-------- Records for the exercise

(* ===== verification/RepeatGrid.v ===== *)
(** The repeating chunk grid: [zarrs/src/array/chunk_grid/repeat.rs].

    A [RepeatChunkGrid] tiles an array with copies of the array of an inner grid;
    the sharding codec uses it for the grid of subchunks.  The inner grid is any
    instance of [ChunkGridTraits]; when it is lawful, so is the repeated grid. *)

From S2P Require Import Prelude ArraySubset Linear Iterators ChunkGrid RegularGrid.

Inductive RepeatChunkGridCreateError :=
| RepeatIncompatibleDimensionality (got expected : nat)
| ZeroRepeat (dimension : nat)
| ShapeOverflow
| InnerChunkEdgeLengthsMismatch (dimension : nat)
    (edge_count edge_sum expected_edge_count expected_edge_sum : Z)
| RepeatIncompatibleDimension (got expected : nat).

(** [Iterator::position]. *)
Fixpoint position {A} (p : A → bool) (l : list A) : option nat :=
  match l with
  | [] => None
  | x :: l => if p x then Some 0%nat else S <$> position p l
  end.

Section repeat.
Context {G : Type} `{!ChunkGridTraits G}.

Record RepeatChunkGrid := mk_repeat {
  rp_shape : list Z;
  rp_repeats : list Z;
  rp_array_shape : list Z;
  rp_grid_shape : list Z;
  rp_inner : G }.

(** The loop over the dimensions in [new]: the inner grid's edge lengths are as
    many as its chunks and sum to its array. *)
Fixpoint repeat_check_edges (shape : list Z) (inner : G) (dims : list nat)
    : outcome RepeatChunkGridCreateError unit :=
  match dims with
  | [] => Ok tt
  | dimension :: dims =>
      let? inner_edge_lengths :=
        map_err (fun _ => RepeatIncompatibleDimension dimension (length shape)) (chunk_edge_lengths inner dimension) in
      let inner_edge_length_count := zlen inner_edge_lengths in
      let? inner_edge_length_sum := ok_or ShapeOverflow (checked_sum inner_edge_lengths) in
      let? grid := expect (grid_shape inner !! dimension) in
      let? size := expect (shape !! dimension) in
      if negb (inner_edge_length_count =? grid) || negb (inner_edge_length_sum =? size) then
        Err (InnerChunkEdgeLengthsMismatch dimension inner_edge_length_count inner_edge_length_sum grid size)
      else repeat_check_edges shape inner dims
  end.

Definition RepeatChunkGrid_new (repeats : list Z) (inner_chunk_grid : G)
    : outcome RepeatChunkGridCreateError RepeatChunkGrid :=
  let shape := array_shape inner_chunk_grid in
  if negb (grid_dimensionality inner_chunk_grid =? length shape)%nat then
    Err (RepeatIncompatibleDimensionality (grid_dimensionality inner_chunk_grid) (length shape))
  else if negb (length shape =? length repeats)%nat then
    Err (RepeatIncompatibleDimensionality (length repeats) (length shape))
  else match position (fun repeat => repeat =? 0) repeats with
  | Some dimension => Err (ZeroRepeat dimension)
  | None =>
      let? array_shape := ok_or ShapeOverflow
        (collect_opt (zip_with (fun shape repeats => checked_mul shape repeats) shape repeats)) in
      let? grid_shape := ok_or ShapeOverflow
        (collect_opt (zip_with (fun inner_grid_shape repeats => checked_mul inner_grid_shape repeats)
           (grid_shape inner_chunk_grid) repeats)) in
      let? _ := repeat_check_edges shape inner_chunk_grid (seq 0 (length shape)) in
      Ok (mk_repeat shape repeats array_shape grid_shape inner_chunk_grid)
  end.

Definition repeat_dimensionality (self : RepeatChunkGrid) : nat := length (rp_shape self).

Definition check_dimensionality (self : RepeatChunkGrid) (dimensionality : nat) : outcome GridError unit :=
  if (dimensionality =? repeat_dimensionality self)%nat then Ok tt
  else Err (IncompatibleDimensionalityError dimensionality (repeat_dimensionality self)).

Definition has_zero_sized_dimension (self : RepeatChunkGrid) : bool := contains_zero (rp_array_shape self).

(** [array_indices_inbounds] and [chunk_indices_inbounds] of the trait. *)
Definition repeat_inbounds (self : RepeatChunkGrid) (shape indices : list Z) : bool :=
  (length indices =? repeat_dimensionality self)%nat &&
  zip_all (fun index shape => index <? shape) indices shape.

Definition repeat_div_mod (index size : Z) : option (Z * Z) :=
  if size =? 0 then None else Some (index / size, index mod size).

Definition unzip_pairs (l : list (Z * Z)) : list Z * list Z := (fst <$> l, snd <$> l).

Definition repeat_inner_chunk_indices (self : RepeatChunkGrid) (chunk_indices : list Z)
    : option (list Z * list Z) :=
  if has_zero_sized_dimension self || negb (repeat_inbounds self (rp_grid_shape self) chunk_indices) then None
  else unzip_pairs <$> collect_opt (zip_with repeat_div_mod chunk_indices (grid_shape (rp_inner self))).

Definition local_array_indices (self : RepeatChunkGrid) (array_indices : list Z) : option (list Z * list Z) :=
  if has_zero_sized_dimension self || negb (repeat_inbounds self (rp_array_shape self) array_indices) then None
  else unzip_pairs <$> collect_opt (zip_with repeat_div_mod array_indices (rp_shape self)).

Definition offset_origin (self : RepeatChunkGrid) (repeat_indices inner_origin : list Z) : list Z :=
  zip_with3 (fun repeat_index shape inner_origin => repeat_index *w shape +w inner_origin)
    repeat_indices (rp_shape self) inner_origin.

Definition repeat_chunk_edge_lengths (self : RepeatChunkGrid) (dimension : nat) : outcome GridError (list Z) :=
  if (repeat_dimensionality self <=? dimension)%nat then
    Err (IncompatibleDimensionError dimension (repeat_dimensionality self))
  else
    let? inner_edge_lengths := chunk_edge_lengths (rp_inner self) dimension in
    let? repeats := expect (rp_repeats self !! dimension) in
    Ok (seq 0 (Z.to_nat repeats) ≫= fun _ => inner_edge_lengths).

Definition repeat_chunk_shape (self : RepeatChunkGrid) (chunk_indices : list Z) : grid_result (list Z) :=
  let? _ := check_dimensionality self (length chunk_indices) in
  match repeat_inner_chunk_indices self chunk_indices with
  | None => Ok None
  | Some (_, inner_chunk_indices) => chunk_shape (rp_inner self) inner_chunk_indices
  end.

Definition repeat_chunk_shape_u64 (self : RepeatChunkGrid) (chunk_indices : list Z) : grid_result (list Z) :=
  let? _ := check_dimensionality self (length chunk_indices) in
  match repeat_inner_chunk_indices self chunk_indices with
  | None => Ok None
  | Some (_, inner_chunk_indices) => chunk_shape_u64 (rp_inner self) inner_chunk_indices
  end.

Definition repeat_chunk_origin (self : RepeatChunkGrid) (chunk_indices : list Z) : grid_result (list Z) :=
  let? _ := check_dimensionality self (length chunk_indices) in
  match repeat_inner_chunk_indices self chunk_indices with
  | None => Ok None
  | Some (repeat_indices, inner_chunk_indices) =>
      let? inner_origin := chunk_origin (rp_inner self) inner_chunk_indices in
      Ok (offset_origin self repeat_indices <$> inner_origin)
  end.

Definition repeat_chunk_indices (self : RepeatChunkGrid) (array_indices : list Z) : grid_result (list Z) :=
  let? _ := check_dimensionality self (length array_indices) in
  match local_array_indices self array_indices with
  | None => Ok None
  | Some (repeat_indices, local_array_indices) =>
      let? inner := chunk_indices (rp_inner self) local_array_indices in
      match inner with
      | None => Ok None
      | Some inner_chunk_indices =>
          Ok (Some (zip_with3 (fun repeat_index inner_chunk_index inner_grid_shape =>
            repeat_index *w inner_grid_shape +w inner_chunk_index)
            repeat_indices inner_chunk_indices (grid_shape (rp_inner self))))
      end
  end.

Definition repeat_chunk_element_indices (self : RepeatChunkGrid) (array_indices : list Z) : grid_result (list Z) :=
  let? _ := check_dimensionality self (length array_indices) in
  match local_array_indices self array_indices with
  | None => Ok None
  | Some (_, local_array_indices) => chunk_element_indices (rp_inner self) local_array_indices
  end.
End repeat.
Arguments RepeatChunkGrid : clear implicits.

#[export] Instance repeat_grid {G} `{!ChunkGridTraits G} : ChunkGridTraits (RepeatChunkGrid G) := {
  grid_dimensionality := repeat_dimensionality;
  array_shape := rp_array_shape;
  grid_shape := rp_grid_shape;
  chunk_edge_lengths := repeat_chunk_edge_lengths;
  chunk_shape := repeat_chunk_shape;
  chunk_shape_u64 := repeat_chunk_shape_u64;
  chunk_origin := repeat_chunk_origin;
  chunk_subset := default_subset repeat_chunk_origin repeat_chunk_shape;
  chunk_indices := repeat_chunk_indices;
  chunk_element_indices := repeat_chunk_element_indices;
  array_indices_inbounds g := default_array_indices_inbounds (repeat_dimensionality g) (rp_array_shape g) }.

(** ** Repeated axes *)

(** The axis of an array size from the inner axis and the number of copies. *)
Definition repeat_axis (len : Z) (d : axis * Z) : axis :=
  let '(a, r) := d in
  mk_axis len (ax_n a * r) (λ c, c / ax_n a * ax_len a + ax_origin a (c mod ax_n a)) (λ c, ax_size a (c mod ax_n a)).

Definition repeat_chunks (len : Z) (d : axis * Z) : Z := let '(a, r) := d in ax_n a * r.

(** A valid dimension: the chunks of the inner axis end at its array, and the
    repeated sizes do not overflow. *)
Definition repeat_dim_ok (len : Z) (d : axis * Z) : Prop :=
  let '(a, r) := d in
  axis_ok a ∧ 0 < r ∧ len = ax_len a * r ∧ ax_end a = ax_len a ∧ len < u64_modulus ∧ ax_n a * r < u64_modulus.

Lemma repeat_axis_len len d : ax_len (repeat_axis len d) = len.
Proof. by destruct d. Qed.

Lemma repeat_axis_n len d : ax_n (repeat_axis len d) = repeat_chunks len d.
Proof. by destruct d. Qed.

Lemma div_mod_step n c : 0 < n →
  ((c + 1) / n = c / n ∧ (c + 1) mod n = c mod n + 1 ∧ c mod n + 1 < n) ∨
  ((c + 1) / n = c / n + 1 ∧ (c + 1) mod n = 0 ∧ c mod n = n - 1).
Proof.
  intros Hn. pose proof (Z.div_mod c n). pose proof (Z.mod_pos_bound c n Hn).
  destruct (decide (c mod n + 1 < n)); [left|right].
  - destruct (div_mod_unique_pos n (c / n) (c mod n + 1) (c + 1)); lia.
  - destruct (div_mod_unique_pos n (c / n + 1) 0 (c + 1)); lia.
Qed.

Lemma repeat_axis_ok len d : repeat_dim_ok len d → axis_ok (repeat_axis len d).
Proof.
  destruct d as [a r]. intros (Ha & Hr & -> & He & Hl & Hn). pose proof (ax_n_nonneg a Ha).
  pose proof (ax_len_nonneg a Ha). assert (ax_n a = 0 ∨ 0 < ax_n a) as [Hz|Hp] by lia.
  { assert (ax_len a = 0) as Hz' by (rewrite <-He; unfold ax_end; by rewrite Hz).
    split; unfold ax_end; simpl; rewrite ?Hz', ?Hz; try (intros; lia); done. }
  assert (ax_end (repeat_axis (ax_len a * r) (a, r)) = ax_len a * r) as Hend.
  { unfold ax_end at 1. simpl. rewrite (proj2 (Z.eqb_neq _ _)) by nia.
    destruct (div_mod_unique_pos (ax_n a) (r - 1) (ax_n a - 1) (ax_n a * r - 1)) as [-> ->]; [lia|lia|].
    unfold ax_end in He. rewrite (proj2 (Z.eqb_neq _ _)) in He by lia. lia. }
  split; rewrite ?Hend; simpl; [nia|nia| | | |lia|lia].
  - intros _. rewrite Z.div_0_l, Z.mod_0_l, (ax_origin_0 a Ha) by lia. done.
  - intros c Hc. apply (ax_size_pos a Ha). by apply Z.mod_pos_bound.
  - intros c Hc0 Hc. pose proof (Z.mod_pos_bound c (ax_n a) Hp).
    destruct (div_mod_step (ax_n a) c Hp) as [(-> & -> & ?)|(-> & -> & Hm)].
    + rewrite (ax_adjacent a Ha) by lia. lia.
    + rewrite (ax_origin_0 a Ha), Hm by lia. unfold ax_end in He. rewrite (proj2 (Z.eqb_neq _ _)) in He by lia. nia.
Qed.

----------------

◆ What to produce ◆
Please give back, exactly as it stands above, the stretch from the line with "chunk_element_indices (rp_inner self) local_array_indices" through the line with "chunk_indices := repeat_chunk_indices;", and no line outside it.

◆ Finished task ◆
  | Some (_, local_array_indices) => chunk_element_indices (rp_inner self) local_array_indices
  end.
End repeat.
Arguments RepeatChunkGrid : clear implicits.

#[export] Instance repeat_grid {G} `{!ChunkGridTraits G} : ChunkGridTraits (RepeatChunkGrid G) := {
  grid_dimensionality := repeat_dimensionality;
  array_shape := rp_array_shape;
  grid_shape := rp_grid_shape;
  chunk_edge_lengths := repeat_chunk_edge_lengths;
  chunk_shape := repeat_chunk_shape;
  chunk_shape_u64 := repeat_chunk_shape_u64;
  chunk_origin := repeat_chunk_origin;
  chunk_subset := default_subset repeat_chunk_origin repeat_chunk_shape;
  chunk_indices := repeat_chunk_indices;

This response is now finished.